[[ Information given, beginning ]]
Lemma sole_key_witness :
  doBuildSingle (SingleFilter (VStr "pizza") (VStr "$regex") (VStr "name")) =
  Ok [(VStr "name", VDict [(VStr "$regex", VStr ".*pizza.*");
                           (VStr "$options", VStr "i")])] /\
  ([(VStr "name", VDict [(VStr "$regex", VStr ".*pizza.*");
                         (VStr "$options", VStr "i")])] = empty_dict \/
   exists f,
     field (SingleFilter (VStr "pizza") (VStr "$regex") (VStr "name")) = Some f /\
     hashable f = true /\
     dict_keys [(VStr "name", VDict [(VStr "$regex", VStr ".*pizza.*");
                                     (VStr "$options", VStr "i")])] = [f]).
Proof.
  split; [reflexivity |].
  apply (single_document_sole_key
           (SingleFilter (VStr "pizza") (VStr "$regex") (VStr "name"))).
  reflexivity.
Defined.

Lemma single_filter_exceptions_witness :
  VStr "$ne" <> VStr (OpField.value CONTAIN) /\
  VStr "$ne" = VStr (OpField.value NE) /\
  has_shape (required_shape NE) (VInt 3) = true /\
  hashable (VList [VStr "grades"]) = false /\
  doBuildSingle (SingleFilter (VInt 3) (VStr "$ne") (VList [VStr "grades"])) =
  Raise (TypeError "unhashable type").
Proof.
  assert (H : VStr "$ne" <> VStr (OpField.value CONTAIN)) by discriminate.
  split; [exact H |].
  repeat (split; [reflexivity |]).
  apply (proj2 (single_filter_exceptions
                  (VInt 3) (VStr "$ne") (VList [VStr "grades"]) H) NE);
    reflexivity.
Defined.

Lemma ne_and_not_witness :
  In NOT [NE; NOT] /\
  doBuildSingle
    (SingleFilter (VDict [(VStr "$gt", VInt 5)]) (VStr "$not") (VStr "score")) =
  Ok (operator_document "score" "$not" (VDict [(VStr "$gt", VInt 5)])).
Proof.
  assert (H : In NOT [NE; NOT]) by (right; left; reflexivity).
  split; [exact H |].
  apply (ne_and_not_wrap_any_value NOT (VDict [(VStr "$gt", VInt 5)]) "score" H).
Defined.

Lemma handler_status_code_witness :
  Middleware.handler (Middleware.structured_error Middleware.Exception_cls 422 "bad") =
  Ok {| Middleware.resp_status_code := VInt 422;
        Middleware.resp_content :=
          VDict [(VStr "detail", VStr "Internal server error.");
                 (VStr "args", VList [])];
        Middleware.resp_headers := [("Content-Type", "application/json")] |} /\
  Middleware.resp_status_code
    {| Middleware.resp_status_code := VInt 422;
       Middleware.resp_content :=
         VDict [(VStr "detail", VStr "Internal server error.");
                (VStr "args", VList [])];
       Middleware.resp_headers := [("Content-Type", "application/json")] |} =
  VInt 422.
Proof.
  split; [reflexivity |].
  apply (proj1 (handler_status_code
                  (Middleware.structured_error Middleware.Exception_cls 422 "bad")
                  _ eq_refl)).
Defined.

Lemma handler_body_witness :
  exists d,
    Middleware.resp_content
      {| Middleware.resp_status_code := VInt 500;
         Middleware.resp_content :=
           VDict [(VStr "detail", VStr "Internal server error.");
                  (VStr "args", VList [VStr "boom"])];
         Middleware.resp_headers := [("Content-Type", "application/json")] |} =
    VDict d /\
    dict_keys d = [VStr "detail"; VStr "args"] /\
    Middleware.getitem d "detail" = Some (VStr "Internal server error.") /\
    Middleware.getitem d "obj" = None /\
    Middleware.getitem d "args" = Some (VList [VStr "boom"]) /\
    Middleware.getitem d "errors" = None.
Proof.
  apply (handler_body
           {| Middleware.exc_cls := Middleware.Exception_cls;
              Middleware.status_code := None;
              Middleware.detail := None;
              Middleware.obj := None;
              Middleware.args := Some [VStr "boom"];
              Middleware._errors := None |}).
  reflexivity.
Defined.

Lemma dispatch_outcomes_witness :
  Middleware.Exception_cls <> Middleware.BaseException_cls /\
  Middleware.dispatch
    (Middleware.Raises (plain_error Middleware.Exception_cls [VOpField IN])) =
  Middleware.Fails (TypeError "Object is not JSON serializable").
Proof.
  assert (H : Middleware.Exception_cls <> Middleware.BaseException_cls)
    by discriminate.
  split; [exact H |].
  apply (proj2 (proj2 (proj2 (proj2 dispatch_outcomes)))
           Middleware.Exception_cls IN [] H).
Defined.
[[ Information given, end ]]
● **Problem to solve**: Restate the material word for word, keeping every line intact.

● **Solution to the problem**:
Lemma sole_key_witness :
  doBuildSingle (SingleFilter (VStr "pizza") (VStr "$regex") (VStr "name")) =
  Ok [(VStr "name", VDict [(VStr "$regex", VStr ".*pizza.*");
                           (VStr "$options", VStr "i")])] /\
  ([(VStr "name", VDict [(VStr "$regex", VStr ".*pizza.*");
                         (VStr "$options", VStr "i")])] = empty_dict \/
   exists f,
     field (SingleFilter (VStr "pizza") (VStr "$regex") (VStr "name")) = Some f /\
     hashable f = true /\
     dict_keys [(VStr "name", VDict [(VStr "$regex", VStr ".*pizza.*");
                                     (VStr "$options", VStr "i")])] = [f]).
Proof.
  split; [reflexivity |].
  apply (single_document_sole_key
           (SingleFilter (VStr "pizza") (VStr "$regex") (VStr "name"))).
  reflexivity.
Defined.

Lemma single_filter_exceptions_witness :
  VStr "$ne" <> VStr (OpField.value CONTAIN) /\
  VStr "$ne" = VStr (OpField.value NE) /\
  has_shape (required_shape NE) (VInt 3) = true /\
  hashable (VList [VStr "grades"]) = false /\
  doBuildSingle (SingleFilter (VInt 3) (VStr "$ne") (VList [VStr "grades"])) =
  Raise (TypeError "unhashable type").
Proof.
  assert (H : VStr "$ne" <> VStr (OpField.value CONTAIN)) by discriminate.
  split; [exact H |].
  repeat (split; [reflexivity |]).
  apply (proj2 (single_filter_exceptions
                  (VInt 3) (VStr "$ne") (VList [VStr "grades"]) H) NE);
    reflexivity.
Defined.

Lemma ne_and_not_witness :
  In NOT [NE; NOT] /\
  doBuildSingle
    (SingleFilter (VDict [(VStr "$gt", VInt 5)]) (VStr "$not") (VStr "score")) =
  Ok (operator_document "score" "$not" (VDict [(VStr "$gt", VInt 5)])).
Proof.
  assert (H : In NOT [NE; NOT]) by (right; left; reflexivity).
  split; [exact H |].
  apply (ne_and_not_wrap_any_value NOT (VDict [(VStr "$gt", VInt 5)]) "score" H).
Defined.

Lemma handler_status_code_witness :
  Middleware.handler (Middleware.structured_error Middleware.Exception_cls 422 "bad") =
  Ok {| Middleware.resp_status_code := VInt 422;
        Middleware.resp_content :=
          VDict [(VStr "detail", VStr "Internal server error.");
                 (VStr "args", VList [])];
        Middleware.resp_headers := [("Content-Type", "application/json")] |} /\
  Middleware.resp_status_code
    {| Middleware.resp_status_code := VInt 422;
       Middleware.resp_content :=
         VDict [(VStr "detail", VStr "Internal server error.");
                (VStr "args", VList [])];
       Middleware.resp_headers := [("Content-Type", "application/json")] |} =
  VInt 422.
Proof.
  split; [reflexivity |].
  apply (proj1 (handler_status_code
                  (Middleware.structured_error Middleware.Exception_cls 422 "bad")
                  _ eq_refl)).
Defined.

Lemma handler_body_witness :
  exists d,
    Middleware.resp_content
      {| Middleware.resp_status_code := VInt 500;
         Middleware.resp_content :=
           VDict [(VStr "detail", VStr "Internal server error.");
                  (VStr "args", VList [VStr "boom"])];
         Middleware.resp_headers := [("Content-Type", "application/json")] |} =
    VDict d /\
    dict_keys d = [VStr "detail"; VStr "args"] /\
    Middleware.getitem d "detail" = Some (VStr "Internal server error.") /\
    Middleware.getitem d "obj" = None /\
    Middleware.getitem d "args" = Some (VList [VStr "boom"]) /\
    Middleware.getitem d "errors" = None.
Proof.
  apply (handler_body
           {| Middleware.exc_cls := Middleware.Exception_cls;
              Middleware.status_code := None;
              Middleware.detail := None;
              Middleware.obj := None;
              Middleware.args := Some [VStr "boom"];
              Middleware._errors := None |}).
  reflexivity.
Defined.

Lemma dispatch_outcomes_witness :
  Middleware.Exception_cls <> Middleware.BaseException_cls /\
  Middleware.dispatch
    (Middleware.Raises (plain_error Middleware.Exception_cls [VOpField IN])) =
  Middleware.Fails (TypeError "Object is not JSON serializable").
Proof.
  assert (H : Middleware.Exception_cls <> Middleware.BaseException_cls)
    by discriminate.
  split; [exact H |].
  apply (proj2 (proj2 (proj2 (proj2 dispatch_outcomes)))
           Middleware.Exception_cls IN [] H).
Defined.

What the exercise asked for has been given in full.